Information given

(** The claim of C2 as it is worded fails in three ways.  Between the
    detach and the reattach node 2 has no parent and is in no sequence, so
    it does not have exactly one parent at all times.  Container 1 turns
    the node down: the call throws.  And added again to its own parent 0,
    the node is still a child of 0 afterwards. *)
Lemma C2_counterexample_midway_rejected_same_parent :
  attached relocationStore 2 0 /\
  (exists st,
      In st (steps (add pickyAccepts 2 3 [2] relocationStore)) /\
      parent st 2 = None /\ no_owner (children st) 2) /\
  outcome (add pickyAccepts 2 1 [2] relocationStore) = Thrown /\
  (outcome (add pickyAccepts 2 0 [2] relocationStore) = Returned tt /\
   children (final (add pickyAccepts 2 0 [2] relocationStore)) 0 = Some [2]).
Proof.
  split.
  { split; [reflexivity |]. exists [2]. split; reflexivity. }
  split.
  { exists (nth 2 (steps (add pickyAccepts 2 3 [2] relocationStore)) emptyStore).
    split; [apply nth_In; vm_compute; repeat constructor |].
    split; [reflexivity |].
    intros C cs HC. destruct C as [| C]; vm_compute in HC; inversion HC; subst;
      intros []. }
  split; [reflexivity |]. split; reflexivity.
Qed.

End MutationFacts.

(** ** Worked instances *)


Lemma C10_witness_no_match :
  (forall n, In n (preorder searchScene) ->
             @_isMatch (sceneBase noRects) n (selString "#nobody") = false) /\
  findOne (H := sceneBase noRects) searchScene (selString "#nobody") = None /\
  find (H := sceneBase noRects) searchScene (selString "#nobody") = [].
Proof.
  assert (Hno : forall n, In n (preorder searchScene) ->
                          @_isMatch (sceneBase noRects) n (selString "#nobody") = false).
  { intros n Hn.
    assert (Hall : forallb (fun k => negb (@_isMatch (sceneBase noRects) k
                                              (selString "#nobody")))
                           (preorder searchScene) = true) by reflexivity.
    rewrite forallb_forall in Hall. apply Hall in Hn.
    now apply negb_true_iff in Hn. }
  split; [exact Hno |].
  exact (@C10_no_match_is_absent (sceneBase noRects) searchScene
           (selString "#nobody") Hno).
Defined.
* * *
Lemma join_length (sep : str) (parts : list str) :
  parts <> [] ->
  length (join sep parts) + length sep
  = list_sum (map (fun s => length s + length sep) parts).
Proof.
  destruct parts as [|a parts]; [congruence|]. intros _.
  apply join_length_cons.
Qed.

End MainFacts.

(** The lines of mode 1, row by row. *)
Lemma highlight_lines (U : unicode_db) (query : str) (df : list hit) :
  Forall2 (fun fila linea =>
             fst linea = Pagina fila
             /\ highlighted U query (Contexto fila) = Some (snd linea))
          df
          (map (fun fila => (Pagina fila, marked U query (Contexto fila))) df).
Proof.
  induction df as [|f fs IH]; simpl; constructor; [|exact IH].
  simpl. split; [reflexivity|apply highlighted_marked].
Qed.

What you will do
Set down, exactly as they stand above, the lines starting with the line with "(** The claim" and going on through the line with "parent st 2", and no others.

Reply
(** The claim of C2 as it is worded fails in three ways.  Between the
    detach and the reattach node 2 has no parent and is in no sequence, so
    it does not have exactly one parent at all times.  Container 1 turns
    the node down: the call throws.  And added again to its own parent 0,
    the node is still a child of 0 afterwards. *)
Lemma C2_counterexample_midway_rejected_same_parent :
  attached relocationStore 2 0 /\
  (exists st,
      In st (steps (add pickyAccepts 2 3 [2] relocationStore)) /\
      parent st 2 = None /\ no_owner (children st) 2) /\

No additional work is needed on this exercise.